The flask-based server handles secured requests from clients and encodes all data points into blocks for storage in the blockchain network. Every time a client-side transaction occurs, the data is given a unique hash, encrypted, and linked to a previous block, chaining the data set together. A recursive algorithm was developed to work backwards through the blocks and decrypt the transaction data to securely access the full data set.
Alongside the server, a novel TensorFlow-based deep neural network machine learning model was also built and trained on a relevant data set. The data is reshaped on a 0 to 1 scale, regularized, and sent through 4 layers of decreasing node counts with relu and sigmoid activation functions to predict disease diagnoses based on inputted symptoms. This prediction was combined with Amazon Comprehend Natural Language Processing algorithms to analyze the connotation of written symptoms to quantify the severity of the diagnosis.

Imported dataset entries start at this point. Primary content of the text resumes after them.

(** The argument of the parser as a value. *)
Definition ofOption (emotes : option string) : Value :=
  match emotes with
  | None => Undefined
  | Some s => Str s
  end.

(** **** Reading a result off the store *)

Fixpoint stringsOf (vs : list Value) : option (list string) :=
  match vs with
  | [] => Some []
  | Str s :: vs' => option_map (cons s) (stringsOf vs')
  | _ :: _ => None
  end.

(** An entry of a [Map<string, string[]>]: a string and a reference
    to an array of strings. *)
Definition entryContent (h : t) (entry : Value * Value)
  : option (string * list string) :=
  match entry with
  | (Str k, Ref a) =>
      match nth_error h a with
      | Some (Array elements) => option_map (pair k) (stringsOf elements)
      | _ => None
      end
  | _ => None
  end.

Fixpoint entriesContent (h : t) (entries : list (Value * Value))
  : option (list (string * list string)) :=
  match entries with
  | [] => Some []
  | entry :: entries' =>
      match entryContent h entry, entriesContent h entries' with
      | Some e, Some es => Some (e :: es)
      | _, _ => None
      end
  end.

(** The emote ids and placements of the [Map] a value refers to. *)
Definition mapContent (h : t) (v : Value) : option EmoteOffsetMap :=
  match v with
  | Ref r =>
      match nth_error h r with
      | Some (MapObject entries) => entriesContent h entries
      | _ => None
      end
  | _ => None
  end.

(** A value that stands for what [parseEmote] returns: [null], or a
    reference to the pair of the emote id and a reference to the array
    of its placements. *)
Definition represents (h : t) (v : Value)
           (entry : option (string * list string)) : Prop :=
  match entry with
  | None => v = Null
  | Some (emoteId, placements) =>
      exists p a,
        v = Ref p /\
        nth_error h p = Some (Array [Str emoteId; Ref a]) /\
        nth_error h a = Some (Array (map Str placements))
  end.

(** The entries of a [Map] object that stand for a map of emote
    offsets. *)
Definition representsMap (h : t) (entries : list (Value * Value))
           (m : EmoteOffsetMap) : Prop :=
  Forall2 (fun entry e =>
             exists a,
               entry = (Str (fst e), Ref a) /\
               nth_error h a = Some (Array (map Str (snd e))))
          entries m.

End Store.

(** ** EventSub subscriptions: [HelixEventSubApi] *)

Module EventSub.

(** What the methods below read of a [HelixEventSubSubscription]. *)
Record HelixEventSubSubscription : Type := {
  id : string;
  status : string
}.

(** One answer of the paginator's async iterator to a request for the
    next record; the end of the list is the end of the iteration. *)
Inductive IterStep : Type :=
| Yield (sub : HelixEventSubSubscription)
| Fail (e : JSError).



(** What the sweep does to its collaborators, in the order it does
    it. *)
Inductive Event : Type :=
| NextRequested
| CondEvaluated (sub : HelixEventSubSubscription)
| UnsubscribeCalled (sub : HelixEventSubSubscription)
| UnsubscribeResolved (sub : HelixEventSubSubscription)
| UnsubscribeRejected (sub : HelixEventSubSubscription) (e : JSError).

A website was built as a healthcare portal to view all transactions made by clients. After a secure login, doctors are able to view a table containing full transaction data accessed and decrypted from the server using the recursive data access function.
Challenges we ran into
One of the issues we encountered early on was establishing the infrastructure for the blockchain. Most of our group had relatively little experience with blockchain prior to the project, so figuring out how to implement each block, compute its hash, and connect it to the overall blockchain with a proof-of-work validation algorithm was challenging. Another difficulty we ran into was with sending requests to the server. We received internal server errors since the server we were hosting on was outdated and insufficiently large for the TensorFlow modules that our program incorporated, so we updated the server’s Python environment and upgraded its storage capacity.

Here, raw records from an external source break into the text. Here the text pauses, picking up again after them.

Lemma trigger_unregistered_type_records_failure_witness :
  tasks (state_of (add_task (H := simple_triggers) "t0" "report" "low" None
                     0 3 false init)) !! 1
  = Some (new_row 1 "t0" "report" "low" None 0 3) ∧
  (status (new_row 1 "t0" "report" "low" None 0 3) ∉ [cancelled; completed]) ∧
  (task_type (new_row 1 "t0" "report" "low" None 0 3)
   ∉ dom (task_functions
            (state_of (add_task (H := simple_triggers) "t0" "report" "low"
                         None 0 3 false init)))) ∧
  ∃ st',
    trigger_task "t1" "t2" Returns 1
      (state_of (add_task (H := simple_triggers) "t0" "report" "low" None
                   0 3 false init)) = Ok true st' ∧
    tasks st'
    = <[1 := executed "t1" "t2" false
               (new_row 1 "t0" "report" "low" None 0 3)]>
        (tasks (state_of (add_task (H := simple_triggers) "t0" "report" "low"
                            None 0 3 false init))) ∧
    task_logs st'
    = (task_logs (state_of (add_task (H := simple_triggers) "t0" "report"
                              "low" None 0 3 false init)) ++
       [{| log_task_id := 1; log_status := failed; started_at := "t1";
           completed_at := Some "t2";
           error_message :=
             Some ("No function registered for task type: "
                   +:+ task_type (new_row 1 "t0" "report" "low" None 0 3))
        |}])%list.
Proof.
  assert (tasks (state_of (add_task (H := simple_triggers) "t0" "report"
                             "low" None 0 3 false init)) !! 1
          = Some (new_row 1 "t0" "report" "low" None 0 3)) as Hrow
    by (vm_compute; reflexivity).
  assert (status (new_row 1 "t0" "report" "low" None 0 3)
          ∉ [cancelled; completed]) as Hst by by_compute.
  assert (task_type (new_row 1 "t0" "report" "low" None 0 3)
          ∉ dom (task_functions
                   (state_of (add_task (H := simple_triggers) "t0" "report"
                                "low" None 0 3 false init)))) as Hty
    by by_compute.
  refine (conj Hrow (conj Hst (conj Hty _))).
  exact (trigger_unregistered_type_records_failure "t1" "t2" Returns 1 _ _
           Hrow Hst Hty).
Defined.

(** X21: in manual-only mode, or with a schedule that is [None] or empty,
    [add_task] stores the row, schedule column included, and leaves the job
    store as it was, also for a registered type and a schedule that
    parses. *)
Theorem add_task_manual_only_registers_nothing `{TriggerLib} now ty pr sched
    rc mr manual st :
  pr ∈ TASK_PRIORITIES →
  manual = true ∨ Py.truthy sched = false →
  ∃ tid st',
    add_task now ty pr sched rc mr manual st = Ok tid st' ∧
    schedule <$> get_task_status tid st' = Some sched ∧
    jobs st' = jobs st.
Proof.
  intros Hpr Hmanual.
  destruct (add_task_valid now ty pr sched rc mr manual st Hpr)
    as (st' & Hok & Htasks & _ & _ & Hjobs).
  exists (lastrowid st), st'. split; [done|]. split.
  - unfold get_task_status. by rewrite Htasks, lookup_insert_eq.
  - rewrite Hjobs. unfold scheduled_trigger.
    destruct sched as [s|]; [|done].
    destruct Hmanual as [-> | ->]; [|done].
    by rewrite andb_false_r.
Qed.

Lemma add_task_manual_only_registers_nothing_witness :
  "normal" ∈ TASK_PRIORITIES ∧
  (true = true ∨ Py.truthy (Some "interval 5") = false) ∧
  ∃ tid st',
    add_task (H := simple_triggers) "t0" "job" "normal" (Some "interval 5")
      0 3 true eg_registered = Ok tid st' ∧
    schedule <$> get_task_status tid st' = Some (Some "interval 5") ∧
    jobs st' = jobs eg_registered.
Proof.
  assert ("normal" ∈ TASK_PRIORITIES) as Hpr by by_compute.
  assert (true = true ∨ Py.truthy (Some "interval 5") = false) as Hm
    by (left; reflexivity).
  refine (conj Hpr (conj Hm _)).
  exact (add_task_manual_only_registers_nothing (H := simple_triggers) "t0"
           "job" "normal" (Some "interval 5") 0 3 true eg_registered Hpr Hm).
Defined.

(** X22: [cancel_task] is idempotent: cancelling a task twice leaves the
    scheduler as cancelling it once at the later time does. *)
Theorem cancel_task_idempotent now1 now2 k st :
  (cancel_task now2 k (cancel_task now1 k st).2).2 = (cancel_task now2 k st).2
  ∧ (cancel_task now2 k (cancel_task now1 k st).2).1 = true.
Proof.
  split; [|done]. unfold cancel_task, with_tasks, with_jobs. simpl. f_equal.
  - apply map_eq. intros j. destruct (decide (k = j)) as [<-|Hne].
    + rewrite !lookup_alter_eq. by destruct (tasks st !! k).
    + by rewrite !lookup_alter_ne.
  - apply delete_delete_eq.
Qed.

Accomplishments that we’re proud of
We are extremely proud of being able to successfully configure and train a deep neural network with an expansive dataset. This allows us to more accurately tailor the user’s diagnosis to his or her individual symptoms, creating a more personalized experience. We are also proud of managing to create a decentralized blockchain network using Python and encoding each transaction through a cryptographic hash function based on the current data and previous hash. The chaining functionality and the proof-of-work algorithm were also difficult to implement, so it was rewarding to be able to do so.
What we learned
Given the current circumstances with the pandemic forcing us to work remotely, we had to learn how to communicate effectively and collaborate virtually in order to produce the desired end result. We also learned about the workings of blockchain technology, including the hashing and validation algorithm involved to ensure the security of the chain.
What's next for TeleMedML
There are several future options that we can pursue with TeleMedML. Among these is the creation of a convolutional neural network that can analyze user images. The addition of this feature would be useful in diagnosing diseases with physical symptoms, broadening the abilities of our detection software. We could also integrate the project with certain hardware components, such as sensors that would measure the user’s heart rate, respiratory rate, and other vital signs to improve diagnosis accuracy.